◆ **Your objective**
When you reach the line containing "#[local] Instance dispatch_readers" in the entries below, begin reproducing lines exactly, and stop once the line containing "chutes_live_from_slice _ := None;" is done.

◆ **Input**
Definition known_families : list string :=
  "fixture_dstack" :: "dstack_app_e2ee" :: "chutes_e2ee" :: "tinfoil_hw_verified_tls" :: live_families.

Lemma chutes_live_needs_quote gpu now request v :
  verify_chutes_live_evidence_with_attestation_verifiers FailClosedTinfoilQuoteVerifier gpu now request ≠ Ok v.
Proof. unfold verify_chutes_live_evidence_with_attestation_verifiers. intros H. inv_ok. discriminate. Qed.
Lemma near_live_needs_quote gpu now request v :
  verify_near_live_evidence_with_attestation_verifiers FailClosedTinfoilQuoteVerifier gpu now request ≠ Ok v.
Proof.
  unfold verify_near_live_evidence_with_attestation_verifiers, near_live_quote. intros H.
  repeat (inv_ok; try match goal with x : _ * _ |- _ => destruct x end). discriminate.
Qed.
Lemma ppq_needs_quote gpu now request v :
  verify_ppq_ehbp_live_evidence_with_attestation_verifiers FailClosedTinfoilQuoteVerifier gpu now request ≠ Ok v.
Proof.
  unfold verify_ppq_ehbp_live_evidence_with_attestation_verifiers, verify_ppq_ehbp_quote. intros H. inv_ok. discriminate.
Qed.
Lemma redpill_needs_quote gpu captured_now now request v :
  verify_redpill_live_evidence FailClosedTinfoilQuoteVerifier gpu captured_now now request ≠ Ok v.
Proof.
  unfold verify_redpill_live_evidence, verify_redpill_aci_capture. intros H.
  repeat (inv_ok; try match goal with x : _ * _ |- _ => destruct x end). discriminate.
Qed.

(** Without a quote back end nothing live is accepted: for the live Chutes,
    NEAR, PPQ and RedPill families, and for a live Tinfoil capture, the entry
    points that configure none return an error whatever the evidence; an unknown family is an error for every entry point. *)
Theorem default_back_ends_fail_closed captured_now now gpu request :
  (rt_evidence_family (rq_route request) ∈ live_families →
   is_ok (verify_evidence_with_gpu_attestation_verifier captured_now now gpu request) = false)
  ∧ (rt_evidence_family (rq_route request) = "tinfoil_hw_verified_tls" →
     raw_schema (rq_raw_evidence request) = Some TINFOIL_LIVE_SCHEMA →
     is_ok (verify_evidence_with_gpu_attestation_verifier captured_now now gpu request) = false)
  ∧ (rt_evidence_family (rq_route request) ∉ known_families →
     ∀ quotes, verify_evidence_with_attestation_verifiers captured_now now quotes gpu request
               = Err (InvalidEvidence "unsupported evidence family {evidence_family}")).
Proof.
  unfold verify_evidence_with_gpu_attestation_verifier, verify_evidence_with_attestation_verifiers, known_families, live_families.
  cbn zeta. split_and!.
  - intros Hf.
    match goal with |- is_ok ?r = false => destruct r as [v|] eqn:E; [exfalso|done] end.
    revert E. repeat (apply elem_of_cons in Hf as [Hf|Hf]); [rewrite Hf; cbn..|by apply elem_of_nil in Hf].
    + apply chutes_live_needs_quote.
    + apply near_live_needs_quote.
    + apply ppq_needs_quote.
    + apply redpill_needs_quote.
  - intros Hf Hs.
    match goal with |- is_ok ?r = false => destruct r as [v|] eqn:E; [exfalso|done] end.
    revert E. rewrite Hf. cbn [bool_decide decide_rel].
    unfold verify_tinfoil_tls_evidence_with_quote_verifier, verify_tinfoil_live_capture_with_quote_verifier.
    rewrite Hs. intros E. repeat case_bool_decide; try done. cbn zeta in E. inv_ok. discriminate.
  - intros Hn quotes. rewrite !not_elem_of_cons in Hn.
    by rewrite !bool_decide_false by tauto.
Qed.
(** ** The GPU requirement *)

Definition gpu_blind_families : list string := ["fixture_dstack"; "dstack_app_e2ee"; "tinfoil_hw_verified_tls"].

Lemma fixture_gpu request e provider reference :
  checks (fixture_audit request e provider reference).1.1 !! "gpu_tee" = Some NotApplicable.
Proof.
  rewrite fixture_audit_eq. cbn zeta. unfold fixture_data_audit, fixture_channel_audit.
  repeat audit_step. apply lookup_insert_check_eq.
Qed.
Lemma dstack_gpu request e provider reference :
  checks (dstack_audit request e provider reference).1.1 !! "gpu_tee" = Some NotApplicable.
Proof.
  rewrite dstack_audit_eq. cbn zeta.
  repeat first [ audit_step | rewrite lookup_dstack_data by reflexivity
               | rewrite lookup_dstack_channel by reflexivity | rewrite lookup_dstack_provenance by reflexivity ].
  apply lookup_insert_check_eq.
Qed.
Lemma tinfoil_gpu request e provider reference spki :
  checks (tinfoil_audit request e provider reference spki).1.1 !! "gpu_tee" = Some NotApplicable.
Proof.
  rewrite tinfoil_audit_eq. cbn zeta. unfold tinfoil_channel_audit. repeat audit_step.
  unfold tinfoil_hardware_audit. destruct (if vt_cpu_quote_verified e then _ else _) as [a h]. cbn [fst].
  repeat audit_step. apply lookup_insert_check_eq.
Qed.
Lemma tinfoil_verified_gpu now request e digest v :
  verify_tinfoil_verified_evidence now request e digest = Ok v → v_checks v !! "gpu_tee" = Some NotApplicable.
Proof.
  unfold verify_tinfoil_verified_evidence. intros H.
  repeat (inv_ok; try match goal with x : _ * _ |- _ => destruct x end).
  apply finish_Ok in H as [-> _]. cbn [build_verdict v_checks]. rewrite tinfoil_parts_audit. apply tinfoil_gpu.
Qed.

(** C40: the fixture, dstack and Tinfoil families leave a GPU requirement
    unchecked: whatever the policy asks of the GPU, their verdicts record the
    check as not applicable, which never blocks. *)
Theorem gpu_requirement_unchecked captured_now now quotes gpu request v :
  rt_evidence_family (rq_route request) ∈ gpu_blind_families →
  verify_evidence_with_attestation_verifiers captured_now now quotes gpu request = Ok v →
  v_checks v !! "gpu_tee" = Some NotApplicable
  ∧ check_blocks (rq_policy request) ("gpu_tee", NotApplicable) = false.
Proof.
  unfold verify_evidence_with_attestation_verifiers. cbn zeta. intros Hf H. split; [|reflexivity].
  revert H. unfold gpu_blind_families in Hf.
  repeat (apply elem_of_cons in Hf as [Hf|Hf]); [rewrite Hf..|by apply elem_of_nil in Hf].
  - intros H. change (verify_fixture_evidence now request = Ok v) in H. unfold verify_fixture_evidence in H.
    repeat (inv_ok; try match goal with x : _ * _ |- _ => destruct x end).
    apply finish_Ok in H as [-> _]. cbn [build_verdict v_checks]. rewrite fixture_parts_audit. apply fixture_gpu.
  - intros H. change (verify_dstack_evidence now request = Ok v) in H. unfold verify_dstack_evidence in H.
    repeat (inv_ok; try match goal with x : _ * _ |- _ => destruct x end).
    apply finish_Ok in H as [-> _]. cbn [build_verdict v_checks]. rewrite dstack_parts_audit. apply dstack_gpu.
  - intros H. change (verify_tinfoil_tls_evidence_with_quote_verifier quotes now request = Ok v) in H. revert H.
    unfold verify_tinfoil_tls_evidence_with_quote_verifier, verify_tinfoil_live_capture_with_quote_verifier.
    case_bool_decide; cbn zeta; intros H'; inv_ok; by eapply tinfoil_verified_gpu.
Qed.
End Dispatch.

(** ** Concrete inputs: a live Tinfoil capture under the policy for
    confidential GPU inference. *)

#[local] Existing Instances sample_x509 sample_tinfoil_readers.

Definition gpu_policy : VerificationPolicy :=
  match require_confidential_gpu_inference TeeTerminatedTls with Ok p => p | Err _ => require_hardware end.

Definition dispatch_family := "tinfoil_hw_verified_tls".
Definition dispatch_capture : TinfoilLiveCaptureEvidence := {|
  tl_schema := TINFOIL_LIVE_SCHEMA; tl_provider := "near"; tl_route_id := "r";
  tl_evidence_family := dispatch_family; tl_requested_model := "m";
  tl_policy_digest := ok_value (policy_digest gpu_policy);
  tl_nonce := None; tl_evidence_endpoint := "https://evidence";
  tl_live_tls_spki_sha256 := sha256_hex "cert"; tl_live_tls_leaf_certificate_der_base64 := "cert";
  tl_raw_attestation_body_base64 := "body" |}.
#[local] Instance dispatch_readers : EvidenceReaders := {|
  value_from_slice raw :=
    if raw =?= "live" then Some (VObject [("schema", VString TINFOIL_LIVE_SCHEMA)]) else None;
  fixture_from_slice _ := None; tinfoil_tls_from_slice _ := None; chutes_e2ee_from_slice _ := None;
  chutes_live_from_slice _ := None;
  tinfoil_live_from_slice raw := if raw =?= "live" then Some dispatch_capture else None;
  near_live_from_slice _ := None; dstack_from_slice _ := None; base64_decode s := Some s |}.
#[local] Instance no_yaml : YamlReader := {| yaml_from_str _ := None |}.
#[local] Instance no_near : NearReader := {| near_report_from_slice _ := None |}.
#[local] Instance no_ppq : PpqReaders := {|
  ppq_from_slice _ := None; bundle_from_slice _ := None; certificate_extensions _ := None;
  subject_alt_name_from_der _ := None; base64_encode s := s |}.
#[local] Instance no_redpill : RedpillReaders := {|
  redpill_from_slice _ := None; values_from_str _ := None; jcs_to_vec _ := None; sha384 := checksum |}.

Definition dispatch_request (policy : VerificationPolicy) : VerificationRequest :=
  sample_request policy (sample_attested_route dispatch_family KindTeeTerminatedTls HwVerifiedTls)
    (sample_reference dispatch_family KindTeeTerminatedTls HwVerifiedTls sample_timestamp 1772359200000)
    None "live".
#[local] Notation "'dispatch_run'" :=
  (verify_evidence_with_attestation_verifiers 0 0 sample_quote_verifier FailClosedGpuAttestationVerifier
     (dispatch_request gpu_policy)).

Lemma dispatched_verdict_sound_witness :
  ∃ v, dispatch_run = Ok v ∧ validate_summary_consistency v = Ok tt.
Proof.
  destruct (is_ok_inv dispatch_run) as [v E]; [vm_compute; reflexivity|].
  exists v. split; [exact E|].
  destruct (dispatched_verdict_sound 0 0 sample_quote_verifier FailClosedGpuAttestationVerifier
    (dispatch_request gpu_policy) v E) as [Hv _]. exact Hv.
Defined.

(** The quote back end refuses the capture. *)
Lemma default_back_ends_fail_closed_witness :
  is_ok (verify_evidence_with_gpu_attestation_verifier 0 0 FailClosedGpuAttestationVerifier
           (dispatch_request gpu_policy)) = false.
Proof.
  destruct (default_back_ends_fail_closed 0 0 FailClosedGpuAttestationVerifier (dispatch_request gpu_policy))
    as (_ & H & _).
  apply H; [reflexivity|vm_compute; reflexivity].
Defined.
==
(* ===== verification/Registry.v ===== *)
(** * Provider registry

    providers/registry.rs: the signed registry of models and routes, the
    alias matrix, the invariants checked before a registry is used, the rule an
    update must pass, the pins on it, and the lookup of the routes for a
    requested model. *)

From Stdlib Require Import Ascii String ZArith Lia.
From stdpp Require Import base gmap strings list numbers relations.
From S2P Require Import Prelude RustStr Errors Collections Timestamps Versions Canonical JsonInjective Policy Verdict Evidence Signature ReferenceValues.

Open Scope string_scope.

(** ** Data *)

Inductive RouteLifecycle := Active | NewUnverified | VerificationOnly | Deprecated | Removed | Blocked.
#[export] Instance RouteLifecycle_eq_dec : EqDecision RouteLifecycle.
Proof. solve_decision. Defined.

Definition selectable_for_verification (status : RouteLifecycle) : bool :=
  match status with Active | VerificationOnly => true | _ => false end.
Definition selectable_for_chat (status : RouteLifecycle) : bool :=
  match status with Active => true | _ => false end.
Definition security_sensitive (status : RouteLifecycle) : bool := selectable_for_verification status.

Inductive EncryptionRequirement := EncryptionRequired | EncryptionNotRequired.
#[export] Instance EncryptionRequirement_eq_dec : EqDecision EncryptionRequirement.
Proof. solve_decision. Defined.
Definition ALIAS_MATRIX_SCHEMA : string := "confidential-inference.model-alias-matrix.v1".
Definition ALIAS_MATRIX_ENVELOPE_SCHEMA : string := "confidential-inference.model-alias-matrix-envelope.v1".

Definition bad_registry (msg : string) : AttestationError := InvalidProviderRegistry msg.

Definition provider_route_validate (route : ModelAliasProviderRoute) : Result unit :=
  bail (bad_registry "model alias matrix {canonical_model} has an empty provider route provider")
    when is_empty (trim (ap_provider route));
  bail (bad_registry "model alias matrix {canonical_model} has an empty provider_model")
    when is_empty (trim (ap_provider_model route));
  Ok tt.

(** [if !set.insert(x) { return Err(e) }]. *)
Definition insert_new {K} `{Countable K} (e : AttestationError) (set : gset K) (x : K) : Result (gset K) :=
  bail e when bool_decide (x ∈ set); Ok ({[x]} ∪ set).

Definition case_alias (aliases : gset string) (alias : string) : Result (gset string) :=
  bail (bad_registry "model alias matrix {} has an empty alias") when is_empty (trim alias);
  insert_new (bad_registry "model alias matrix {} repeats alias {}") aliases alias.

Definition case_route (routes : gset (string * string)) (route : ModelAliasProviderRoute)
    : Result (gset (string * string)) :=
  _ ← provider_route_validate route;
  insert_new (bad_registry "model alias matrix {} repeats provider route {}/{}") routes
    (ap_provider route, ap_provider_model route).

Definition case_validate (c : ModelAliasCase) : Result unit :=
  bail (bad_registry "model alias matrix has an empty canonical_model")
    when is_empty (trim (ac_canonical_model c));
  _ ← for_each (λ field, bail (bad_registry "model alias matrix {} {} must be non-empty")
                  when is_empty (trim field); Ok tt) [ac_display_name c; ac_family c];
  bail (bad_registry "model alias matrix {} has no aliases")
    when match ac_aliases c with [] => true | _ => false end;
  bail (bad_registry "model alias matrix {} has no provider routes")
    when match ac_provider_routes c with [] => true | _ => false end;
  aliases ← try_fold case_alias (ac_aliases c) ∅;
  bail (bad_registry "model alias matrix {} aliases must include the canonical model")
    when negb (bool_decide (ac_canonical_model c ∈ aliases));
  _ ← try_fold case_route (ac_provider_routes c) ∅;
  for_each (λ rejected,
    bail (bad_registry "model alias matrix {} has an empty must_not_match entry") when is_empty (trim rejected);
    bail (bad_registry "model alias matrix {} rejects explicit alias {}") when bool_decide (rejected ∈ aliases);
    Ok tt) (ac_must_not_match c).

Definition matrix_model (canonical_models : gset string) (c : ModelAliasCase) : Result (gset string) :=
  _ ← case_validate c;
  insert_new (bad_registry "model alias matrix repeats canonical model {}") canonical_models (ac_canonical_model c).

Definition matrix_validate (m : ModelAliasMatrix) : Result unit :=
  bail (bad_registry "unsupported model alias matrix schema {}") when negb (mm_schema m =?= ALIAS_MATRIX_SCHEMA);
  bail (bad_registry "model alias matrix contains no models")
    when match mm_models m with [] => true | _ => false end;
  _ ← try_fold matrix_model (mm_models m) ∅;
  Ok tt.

◆ **Solution for this task**
#[local] Instance dispatch_readers : EvidenceReaders := {|
  value_from_slice raw :=
    if raw =?= "live" then Some (VObject [("schema", VString TINFOIL_LIVE_SCHEMA)]) else None;
  fixture_from_slice _ := None; tinfoil_tls_from_slice _ := None; chutes_e2ee_from_slice _ := None;
  chutes_live_from_slice _ := None;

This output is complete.